Rheinische Post Duesseldorf Meerbusch
Silvesterkracher im Livestream
Christian Ehring moderierte eine Kommödchen-Show für 2500 Online-Gäste.
DÜSSELDORF (go) „Sind Sie schon da?“, fragt Martin Maier-Bode mit erwartungsvollem Blick in die Kamera. Antworten kann ihm niemand, denn das Publikum sitzt zu Hause am Bildschirm. In einer derart großen Zahl, dass Kommödchen-Chef Kay Lorentz ganz aus dem Häuschen war. Am Tag vor der live gestreamten Silvestershow aus seinem Theater hatten 2500 Zuschauer einen Online-Zugang gebucht, für den Preis einer üblichen Karte. Sie alle wollten dabei sein, als es hieß: „Das Jahr 2020 festlich abmoderiert vom Kommödchen-Ensemble und Christian Ehring.“Es werden die wenigsten ganz alleine zugeguckt haben, was die Menge des Publikums umso beeindruckender erscheinen lässt. Damit hätte man die 200 Plätze der Kabarettbühne viele Male füllen können. Das Experiment dieser Premiere war also bereits im Vorfeld geglückt.

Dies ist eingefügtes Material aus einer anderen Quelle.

(* ===== verification/BrokerTests.v ===== *)
(** * BrokerTests: the tests of [crates/broker/src/lib.rs], run on the model.

    The storage, the registry and the coordinator of a test are those of a
    [Broker]; the handles and the spawned worker of the code are calls on it.
    What runs beside the test, an append while a read waits, the replication that
    a produce spawns, the connections of a replication listener, stands where the
    test waits for it.  The checksum is the CRC-32. *)

From stdpp Require Import base numbers list strings gmap sorting.
From Stdlib Require Import ZArith Lia.
From S2P Require Import Prelude Text Files Protocol Record Crc Log Storage Groups Leadership Worker WorkerFacts Topics Queue Broker Handle Addr Config Cluster Requests Serving Connection Startup Client Codec Rpc Metrics Admin ProtocolTests StorageTests Testing.

#[local] Existing Instance ieee_crc32.
#[local] Existing Instance stored_zstd.
#[local] Instance test_message : OsMessage := "file not found".
#[local] Instance test_order : IterationOrder := {| iterate V := map_to_list; iterate_all V m := reflexivity _ |}.

(* ------------------------------------------------------------------ *)
(** ** Clusters and settings                                            *)
(* ------------------------------------------------------------------ *)

Definition test_storage_settings (partitions : Z) (auto_create_topics : bool) : BrokerConfig :=
  {| bc_host := "127.0.0.1"; bc_port := 7400; bc_data_dir := "./data"; bc_max_segment_bytes := 1024;
     bc_index_interval_bytes := 64; bc_default_partition_count := partitions;
     bc_group_session_timeout_ms := 10000; bc_retention_bytes := 0; bc_retention_ms := 0;
     bc_storage_queue_capacity := 1024; bc_storage_enqueue_timeout_ms := 100;
     bc_auto_create_topics := auto_create_topics |}.
Definition local_node (id port admin_port replication_port : Z) : ClusterNode :=
  {| cn_id := id; cn_host := "127.0.0.1"; cn_port := port; cn_admin_port := admin_port;
     cn_replication_port := replication_port |}.
Definition test_cluster : ClusterMetadata :=
  {| cm_responding_broker_id := 1; cm_nodes := [local_node 1 7400 7401 7500] |}.
Definition three_node_cluster : ClusterMetadata :=
  {| cm_responding_broker_id := 1;
     cm_nodes := (fun id => local_node id (7300 + id * 100) (7301 + id * 100) (7302 + id * 100)) <$> [1; 2; 3] |}.
Definition replication_cluster (active_port unavailable_port : Z) : ClusterMetadata :=
  {| cm_responding_broker_id := 1;
     cm_nodes := [local_node 1 1 2 3; local_node 2 4 5 active_port; local_node 3 6 7 unavailable_port] |}.
Definition runtime (config : BrokerConfig) (cluster : ClusterMetadata)
    (replication_factor min_in_sync_replicas : Z) : Broker.ClusterConfig :=
  {| cc_metadata := cluster; cc_replication_factor := replication_factor;
     cc_min_in_sync_replicas := min_in_sync_replicas; cc_settings := storage_settings config |}.

(* ------------------------------------------------------------------ *)
(** ** Brokers                                                          *)
(* ------------------------------------------------------------------ *)

Definition empty_disk : Startup.Disk := {| dk_data := ∅; dk_files := ∅; dk_offsets := ∅ |}.
(** [test_leadership] on the files of the data directory. *)
Definition test_leadership (files : Dir) (cluster : ClusterMetadata) : outcome Empty_set LeadershipRegistry :=
  match open_registry files cluster with
  | Ok registry => match registry_ensure_topic "payments" 3 registry with
                   | (Ok _, registry) => Ok registry
                   | _ => Panic
                   end
  | _ => Panic
  end.
(** [test_cluster_runtime] with the storage and the groups of the test. *)
Definition start_broker (config : BrokerConfig) (cluster : ClusterMetadata)
  : SM Startup.Disk Empty_set Broker :=
  worker <- expect (start_storage_worker config) ;;
  disk <- get ;;
  groups <- expect (lift (open_coordinator (dk_offsets disk) 3 10000)) ;;
  registry <- lift (test_leadership (dk_files disk) cluster) ;;
  ret {| bk_worker := worker; bk_leadership := registry; bk_groups := groups; bk_outbox := [];
         bk_tasks := [] |}.
Definition with_broker (config : BrokerConfig) (cluster : ClusterMetadata)
    (body : SM Broker Empty_set unit) : test Startup.Disk :=
  scope (start_broker config cluster) disk_of body.

Definition test_world (waits : list (Worker -> Worker)) : World :=
  {| wd_ambient := {| am_clock := fun _ => 1700000000000; am_reached := fun _ _ => false; am_order := [] |};
     wd_now := 0; wd_group_order := []; wd_waits := waits; wd_sends := 4 |}.
Definition unreachable (_ : Z) (_ : ReplicateRecord) : SM unit ConnectionError ReplicateAck :=
  throw ReplicationClosed.
Definition nobody (_ : Z) (_ : string) (_ : Z) (_ : unit) : option Z := None.
(** A computation on the broker and a network that nobody is on. *)
Definition alone {A} (m : SM (Broker * unit) ConnectionError A) : SM Broker ConnectionError A :=
  fun b => let '(o, s) := m (b, tt) in (o, s.1).

Definition test_input (partition : option Z) (value : string) : AppendInput :=
  {| ai_topic := "payments"; ai_partition := partition; ai_key := []; ai_value := as_bytes value;
     ai_ack_mode := AckDurable; ai_producer := None |}.
Definition append_value (cc : Broker.ClusterConfig) (partition : option Z) (value : string) : broker ProduceAck :=
  storage (append_record (settings_of cc) (test_input partition value) 1700000000000).
Definition append_to_partition (cc : Broker.ClusterConfig) (value : string) : SM Broker Empty_set unit :=
  _ack <- expect (append_value cc (Some 0) value) ;; ret tt.

(* ------------------------------------------------------------------ *)
(** ** Leaders                                                          *)
(* ------------------------------------------------------------------ *)

(** The two functions that the crate has for its tests only. *)
Definition leader_for_partition (cluster : ClusterMetadata) (partition : Z) : option ClusterNode :=
  cm_nodes cluster !! Z.to_nat (partition mod Z.of_nat (length (cm_nodes cluster))).
Definition leadership_error {S E} (cluster : ClusterMetadata) (partition : option Z)
  : SM S E (option Response) :=
  if Z.of_nat (length (cm_nodes cluster)) =? 1 then ret None
  else
    match partition with
    | None => ret (Some (PError "partition is required for clustered produce"))
    | Some partition =>
        leader <- expect_some (leader_for_partition cluster partition) ;;
        ret (if cn_id leader =? cm_responding_broker_id cluster then None
             else Some (PError ("not partition leader: partition=" +:+ show_uint partition +:+
                                " leader_id=" +:+ show_uint (cn_id leader) +:+ " leader=" +:+ cn_host leader +:+
                                ":" +:+ show_uint (cn_port leader))))
    end.
(** * Concurrent containers: a shallow embedding and its verification

    The development embeds the containers of the repository
    (coarse, Treiber, elimination, flat-combining stacks; coarse,
    Michael-Scott, flat-combining queues), the hazard-pointer registry
    and the condition-variable wrapper.

    Every member function is written as a program over the atomic
    actions it performs on shared memory, in source order.  A program
    can be run by one thread to completion ([run]), its completed
    actions can be listed ([trace]), and several programs can be
    interleaved action by action under a schedule ([interleave]).
    Memory is sequentially consistent: the C++ memory orders are not
    modelled.  What the environment decides is read from oracles kept
    in the state: the addresses the allocator proposes, whether a weak
    CAS fails spuriously, what the random generator draws.

    Part I is the model, one module per header.  Part II is the
    vocabulary of the specifications: representation invariants,
    clients, schedules.  Part III holds the lemmas, the claims and
    further properties of the code. *)

From stdpp Require Import base numbers list option gmap.
From Stdlib Require Import ZArith Lia.

Local Open Scope Z_scope.

(** * Part I: the model *)

(** ** Programs over atomic actions *)

(** Pointers are addresses in [N], [0] is [nullptr].  Thread ids are
    numbers in [nat]; a default-constructed [std::thread::id] (no
    thread) is [None]. *)

(** What undefined behaviour a step ran into. *)
Inductive ub : Type :=
| BadDeref (p : N)      (* read or write through a pointer that is null or not allocated *)
| BadDelete (p : N)     (* delete of a non-null pointer that is not allocated *)
| BadOptional (p : N).  (* operator* on an empty std::optional *)

Inductive outcome (A : Type) : Type :=
| Done (a : A)          (* the call returned *)
| Aborted                 (* std::abort() *)
| Fault (u : ub)        (* undefined behaviour *)
| OutOfFuel.              (* the fuel of a retry loop ran out *)
Arguments Done {A} a.
Arguments Aborted {A}.
Arguments Fault {A} u.
Arguments OutOfFuel {A}.

Inductive prog (E : Type → Type) (A : Type) : Type :=
| Ret (a : A)
| Vis {X : Type} (e : E X) (k : X → prog E A)
| Spin.
Arguments Ret {E A} a.
Arguments Vis {E A X} e k.
Arguments Spin {E A}.

Fixpoint prog_bind {E A B} (f : A → prog E B) (p : prog E A) : prog E B :=
  match p with
  | Ret a => f a
  | Vis e k => Vis e (λ x, prog_bind f (k x))
  | Spin => Spin
  end.

#[global] Instance prog_mret {E} : MRet (prog E) := λ A a, Ret a.
#[global] Instance prog_mbind {E} : MBind (prog E) := λ A B f p, prog_bind f p.

(** One atomic action. *)
Definition call {E X} (e : E X) : prog E X := Vis e Ret.

(** A completed action and its result, for traces. *)
Inductive event (E : Type → Type) : Type :=
| Ev {X : Type} (e : E X) (x : X).
Arguments Ev {E X} e x.

Section Semantics.
Context {E : Type → Type} {S : Type}.
Variable handle : nat → ∀ X, E X → S → outcome (X * S).

(** Thread [t] runs [p] alone, from state [s]. *)
Fixpoint run {A} (t : nat) (p : prog E A) (s : S) : outcome (A * S) :=
  match p with
  | Ret a => Done (a, s)
  | Spin => OutOfFuel
  | Vis e k =>
      match handle t _ e s with
      | Done (x, s') => run t (k x) s'
      | Aborted => Aborted
      | Fault u => Fault u
      | OutOfFuel => OutOfFuel
      end
  end.

(** The actions completed in that run and their results, in order. *)
Fixpoint trace {A} (t : nat) (p : prog E A) (s : S) : list (event E) :=
  match p with
  | Vis e k =>
      match handle t _ e s with
      | Done (x, s') => Ev e x :: trace t (k x) s'
      | _ => []
      end
  | _ => []
  end.
(** * Blogicum: visibility, permissions and listing queries of [blog/views.py]

    A shallow embedding of the view layer of the blog application.  The
    persistence layer is a record of tables, each a finite map from primary
    key to row; querysets are lists of rows; a view that can raise is a
    computation in an exception monad, and a request handler threads the
    database through it. *)

From stdpp Require Import gmap strings list sorting.

Local Open Scope Z_scope.

(** ** Entities *)

(** Modelled from the spec: [blog/models.py] is not among the sources.  The
    entities and their fields are those of section 3 of the specification; a
    reference to another entity is the primary key of the row it points to,
    and the primary key of a row is its key in the table. *)
Record User := mkUser {
  username : string;
  first_name : string;
  last_name : string;
  email : string
}.

Record Category := mkCategory {
  category_title : string;
  slug : string;
  category_is_published : bool
}.

Record Post := mkPost {
  title : string;
  text : string;
  author : Z;
  category : Z;
  location : option Z;
  pub_date : Z;
  is_published : bool;
  created_at : Z
}.

Record Comment := mkComment {
  comment_post : Z;
  comment_author : Z;
  comment_text : string;
  comment_created_at : Z
}.

Record DB := mkDB {
  users : gmap Z User;
  categories : gmap Z Category;
  posts : gmap Z Post;
  comments : gmap Z Comment
}.

(** ** Exceptions and the two monads of the view layer *)

Inductive exn :=
  | Http404
  | PermissionDenied
  | DoesNotExist
  | MultipleObjectsReturned
  | ValueError
  | TypeError.

Inductive result (A : Type) :=
  | Ok (a : A)
  | Raise (e : exn).
Arguments Ok {A} a.
Arguments Raise {A} e.

Definition result_bind {A B} (r : result A) (k : A → result B) : result B :=
  match r with
  | Ok a => k a
  | Raise e => Raise e
  end.

(** A handler reads and writes the database and may raise. *)
Definition view (A : Type) : Type := DB → result A * DB.

Definition view_ret {A} (a : A) : view A := λ db, (Ok a, db).
Definition view_raise {A} (e : exn) : view A := λ db, (Raise e, db).
Definition view_bind {A B} (m : view A) (k : A → view B) : view B :=
  λ db, match m db with
        | (Ok a, db') => k a db'
        | (Raise e, db') => (Raise e, db')
        end.
(** A read-only query run inside a handler. *)
Definition query {A} (q : DB → result A) : view A := λ db, (q db, db).
Definition modify (f : DB → DB) : view unit := λ db, (Ok tt, f db).

Notation "x ←ᵣ r ;; k" := (result_bind r (λ x, k))
  (at level 100, r at next level, right associativity, only parsing).
Notation "x ←ᵥ m ;; k" := (view_bind m (λ x, k))
  (at level 100, m at next level, right associativity, only parsing).

(** ** Querysets *)

(** A model instance: the primary key with the row. *)
Record Instance (M : Type) := mkInstance { pk : Z; fields : M }.
Arguments mkInstance {M} pk fields.
Arguments pk {M} i.
Arguments fields {M} i.

Definition objects {M} (table : gmap Z M) : list (Instance M) :=
  (λ kv, mkInstance kv.1 kv.2) <$> map_to_list table.

(** [QuerySet.get]: exactly one row, or an exception. *)
Definition get {A} (qs : list A) : result A :=
  match qs with
  | [] => Raise DoesNotExist
  | [x] => Ok x
  | _ => Raise MultipleObjectsReturned
  end.

(** [django.shortcuts.get_object_or_404]: [DoesNotExist] becomes [Http404],
    any other exception passes through. *)
Definition get_object_or_404 {A} (qs : list A) : result A :=
  match get qs with
  | Raise DoesNotExist => Raise Http404
  | r => r
  end.

(** A row of a [Post] queryset; [annotate] fills [comment_count]. *)
Record PostRow := mkPostRow {
  post_pk : Z;
  post : Post;
  comment_count : option nat
}.

Definition Post_objects (db : DB) : list PostRow :=
  (λ kv, mkPostRow kv.1 kv.2 None) <$> map_to_list (posts db).

(** [Count('comments')]: the comments whose [post] is the row. *)
Definition Count_comments (db : DB) (post_id : Z) : nat :=
  length (filter (λ c, comment_post (fields c) = post_id) (objects (comments db))).

Definition annotate_comment_count (db : DB) (qs : list PostRow) : list PostRow :=
  (λ r, mkPostRow (post_pk r) (post r) (Some (Count_comments db (post_pk r)))) <$> qs.

(** [order_by('-pub_date')]: later posts first.  The database is free in the
    order of posts of equal date; the model sorts by merging. *)
Definition pub_date_desc (a b : PostRow) : Prop :=
  pub_date (post b) ≤ pub_date (post a).

#[local] Instance pub_date_desc_dec a b : Decision (pub_date_desc a b) :=
  decide (pub_date (post b) ≤ pub_date (post a)).

Definition order_by_pub_date_desc (qs : list PostRow) : list PostRow :=
  merge_sort pub_date_desc qs.

(** The lookup [category__is_published=True]: an inner join with the
    category table. *)
Definition category__is_published (db : DB) (r : PostRow) : Prop :=
  category_is_published <$> (categories db !! category (post r)) = Some true.

#[local] Instance category__is_published_dec db r :
  Decision (category__is_published db r).
Proof. unfold category__is_published. apply _. Defined.

(** ** Listing views *)

(** [PostListView.get_queryset] *)
Definition PostListView_get_queryset (db : DB) (now : Z) : list PostRow :=
  annotate_comment_count db
    (order_by_pub_date_desc
      (filter (λ r, is_published (post r) = true
                    ∧ pub_date (post r) ≤ now
                    ∧ category__is_published db r)
              (Post_objects db))).

(** ** Requests and responses *)

(** [request.user]: a stored user, or Django's [AnonymousUser]. *)
Inductive request_user :=
  | AnonymousUser
  | LoggedIn (user_id : Z).

Definition is_authenticated (u : request_user) : bool :=
  match u with
  | AnonymousUser => false
  | LoggedIn _ => true
  end.

(** [obj.author == request.user]: model instances are equal when their
    primary keys are; [AnonymousUser] equals no stored user. *)
Definition author_eq (author_id : Z) (u : request_user) : bool :=
  match u with
  | AnonymousUser => false
  | LoggedIn user_id => bool_decide (author_id = user_id)
  end.

Inductive http_method := GET | POST.

(** A request carries the actor, the method and, where the method is [POST],
    the cleaned data of the submitted form when that form validates.  Form
    validation itself belongs to [blog/forms.py], which is not among the
    sources. *)
Record request (F : Type) := mkRequest {
  user : request_user;
  method : http_method;
  form : option F
}.
Arguments mkRequest {F} user method form.
Arguments user {F} r.
Arguments method {F} r.
Arguments form {F} r.

(** Modelled from the spec: [blog/forms.py] is not among the sources.  The
    post form edits every field of a post but its author and creation time,
    the comment form edits the text, the profile form edits the user row. *)
Record PostForm := mkPostForm {
  form_title : string;
  form_text : string;
  form_category : Z;
  form_location : option Z;
  form_pub_date : Z;
  form_is_published : bool
}.
Definition CommentForm := string.
Definition UserProfileForm := User.

(** Named routes of the [blog] namespace, as [reverse] resolves them, and the
    login page. *)
Inductive url :=
  | index
  | post_detail (post_id : Z)
  | profile (name : string)
  | login (login_url : string).

Inductive response :=
  | TemplateResponse (template_name : string)
  | HttpResponseRedirect (to : url)
  | HttpResponseNotFound
  | HttpResponseForbidden
  | HttpResponseServerError.

(** What the framework answers when a handler raises. *)
Definition respond (v : view response) (db : DB) : response * DB :=
  match v db with
  | (Ok r, db') => (r, db')
  | (Raise Http404, db') => (HttpResponseNotFound, db')
  | (Raise PermissionDenied, db') => (HttpResponseForbidden, db')
  | (Raise _, db') => (HttpResponseServerError, db')
  end.

(** ** Writes *)

Definition set_users (f : gmap Z User → gmap Z User) (db : DB) : DB :=
  mkDB (f (users db)) (categories db) (posts db) (comments db).
Definition set_posts (f : gmap Z Post → gmap Z Post) (db : DB) : DB :=
  mkDB (users db) (categories db) (f (posts db)) (comments db).
Definition set_comments (f : gmap Z Comment → gmap Z Comment) (db : DB) : DB :=
  mkDB (users db) (categories db) (posts db) (f (comments db)).

(** [Model.save] of a new row: the table picks an unused key. *)
Definition create_post (p : Post) : view Z :=
  λ db, let k := fresh (dom (posts db)) in (Ok k, set_posts <[k := p]> db).
Definition create_comment (c : Comment) : view Z :=
  λ db, let k := fresh (dom (comments db)) in (Ok k, set_comments <[k := c]> db).

(** [Model.delete] of a post takes the comments that belong to it along. *)
Definition delete_post (k : Z) : view unit :=
  modify (λ db, set_comments (filter (λ kc, comment_post kc.2 ≠ k))
                  (set_posts (delete k) db)).
Definition delete_comment (k : Z) : view unit :=
  modify (set_comments (delete k)).

(** Following a foreign key. *)
Definition related {M} (table : gmap Z M) (k : Z) : result M :=
  match table !! k with
  | Some x => Ok x
  | None => Raise DoesNotExist
  end.

(** ** Generic behaviour inherited from the framework *)

(** [LoginRequiredMixin.dispatch]: an anonymous caller is sent to the login
    page, anyone else reaches the next [dispatch] in the chain. *)
Definition LoginRequiredMixin_dispatch {F} (login_url : string)
    (request : request F) (super : view response) : view response :=
  if is_authenticated (user request) then super
  else view_ret (HttpResponseRedirect (login login_url)).

(** [ProcessFormView]: [GET] renders the form; [POST] runs [form_valid] on a
    valid form and renders the form again otherwise. *)
Definition ProcessFormView {F} (template_name : string) (request : request F)
    (form_valid : F → view response) : view response :=
  match method request with
  | GET => view_ret (TemplateResponse template_name)
  | POST =>
      match form request with
      | Some f => form_valid f
      | None => view_ret (TemplateResponse template_name)
      end
  end.

(** [SingleObjectMixin.get_object]: the row of the queryset with that key. *)
Definition SingleObjectMixin_get_object {M} (queryset : list (Instance M))
    (key : Z) : result (Instance M) :=
  get_object_or_404 (filter (λ o, pk o = key) queryset).

(** ** The views of [blog/views.py] *)

Section Views.

(** [settings.LOGIN_URL]; the settings module is not among the sources. *)
Variable LOGIN_URL : string.

(** *** [PostCreateView] *)

Definition PostCreateView_form_valid (now : Z) (request : request PostForm)
    (f : PostForm) : view response :=
  (* form.instance.author = self.request.user *)
  match user request with
  | AnonymousUser => view_raise ValueError
  | LoggedIn user_id =>
      let instance :=
        mkPost (form_title f) (form_text f) user_id (form_category f)
               (form_location f) (form_pub_date f) (form_is_published f) now in
      (* super().form_valid(form) saves and redirects to get_success_url() *)
      _ ←ᵥ create_post instance;;
      a ←ᵥ query (λ db, related (users db) (author instance));;
      view_ret (HttpResponseRedirect (profile (username a)))
  end.

Definition PostCreateView_dispatch (now : Z) (request : request PostForm)
    : view response :=
  LoginRequiredMixin_dispatch "/login/" request
    (ProcessFormView "blog/create.html" request
       (PostCreateView_form_valid now request)).

(** *** [PostUpdateView] *)

Definition PostUpdateView_get_object (key : Z) (db : DB) : result (Instance Post) :=
  SingleObjectMixin_get_object (objects (posts db)) key.

Definition PostUpdateView_test_func (request : request PostForm) (key : Z)
    (db : DB) : result bool :=
  object ←ᵣ PostUpdateView_get_object key db;;
  Ok (is_authenticated (user request)
      && author_eq (author (fields object)) (user request)).

(** What [UpdateView] does with the object once [dispatch] lets the request
    through: show the form, or save a valid one and go to the post. *)
Definition PostUpdateView_handler (request : request PostForm)
    (object : Instance Post) : view response :=
  ProcessFormView "blog/create.html" request (λ f,
    let old := fields object in
    let instance :=
      mkPost (form_title f) (form_text f) (author old) (form_category f)
             (form_location f) (form_pub_date f) (form_is_published f)
             (created_at old) in
    _ ←ᵥ modify (set_posts <[pk object := instance]>);;
    view_ret (HttpResponseRedirect (post_detail (pk object)))).

Definition PostUpdateView_super_dispatch (request : request PostForm) (key : Z)
    : view response :=
  object ←ᵥ query (PostUpdateView_get_object key);;
  PostUpdateView_handler request object.

Definition PostUpdateView_dispatch (request : request PostForm) (key : Z)
    : view response :=
  allowed ←ᵥ query (PostUpdateView_test_func request key);;
  if negb allowed then view_ret (HttpResponseRedirect (post_detail key))
  else PostUpdateView_super_dispatch request key.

Und die Show an sich? „Außergewöhnliche Zeiten verlangen außergewöhnliche Satireformate“, sagte Maike Kühl zu Beginn. Es sei aufregend, aber sie vermisse das Publikum schon jetzt. Nimmt man die Bilanz vorweg, gilt das auch umgekehrt. Gewiss, die Vorführung ging live über die Bühne, ein seltenes kulturelles Highlight mitten im Lockdown. Und ja, sie machte Spaß. Doch während dieser einen Stunde, über die man sich von Herzen freuen konnte, wuchs auch die Sehnsucht nach einem unmittelbaren Erleben. Trotz aller Spiellust fehlten die prickelnde Atmosphäre im Theater, die Zuschauerreaktion und damit auch das Beflügeln der Akteure. Das müssen sie selber ein wenig gespürt haben. Deshalb klang Ehrings sehnsuchtsvoller Abgesang „Wenn Corona vorbei ist“auch bittersüß.
Mit ihm kehrte „der verlorene Sohn“ans Kommödchen zurück. Keine Sekunde hatte er gezögert, bei dieser besonderen Silvester-Show dabei zu sein. Das Ensemble zeigte zumeist Szenen aus vorherigen Programmen. Ehring übernahm als Moderator den neuen Part und spießte im eleganten Smoking diverse Corona-Befindlichkeiten auf.
Sätze, die man vor zwölf Monaten noch nicht verstanden hätte: „Gehst du zur Bank, nimm deine Maske mit“, oder, ganz abstrus: „Markus Söder, den könnt ich mir als Kanzler vorstellen.“Weihnachten stand eine Entscheidung an: „Feiere ich mit meinen Liebsten, oder kommt die Familie?“
Mit der ihm eigenen Ironie flitzte der Kabarettist durch Themen wie Homeschooling, Krisengewinnler, Gänsehautmomente bei Trumps Abwahl, entlarvte nach Grundrechten schreiende Impfgegner: „Immer weniger Gründe, immer mehr Rechte.“Und wer wird CDU-Chef? Merz, der „Yesterday Man“, Röttgen, der „West Man“oder Laschet, der „King Man“mit Abstammung von Karl dem Großen?
Zwischen Ehrings Häppchen trumpfte das Ensemble mit beliebten Sketchen auf. Maike Kühl mit dem ekstatischen „Harbeckluja“auf ihren grünen Helden Robert, Heiko Seidel mit seinem perfide dressierten Polizeihund Hasso oder als Queen, die ihr Land verlässt und als Schützenkönigin in Neuss eine neue Heimat findet. Entlassen aus der unterhaltsamen Show wurde man mit dem Rat, das Corona-Jahr wie eine Wurzelbehandlung zu betrachten: „Am schönsten ist es, wenn es vorbei ist.“Und wenn das Kommödchen wieder seine Türen öffnen darf.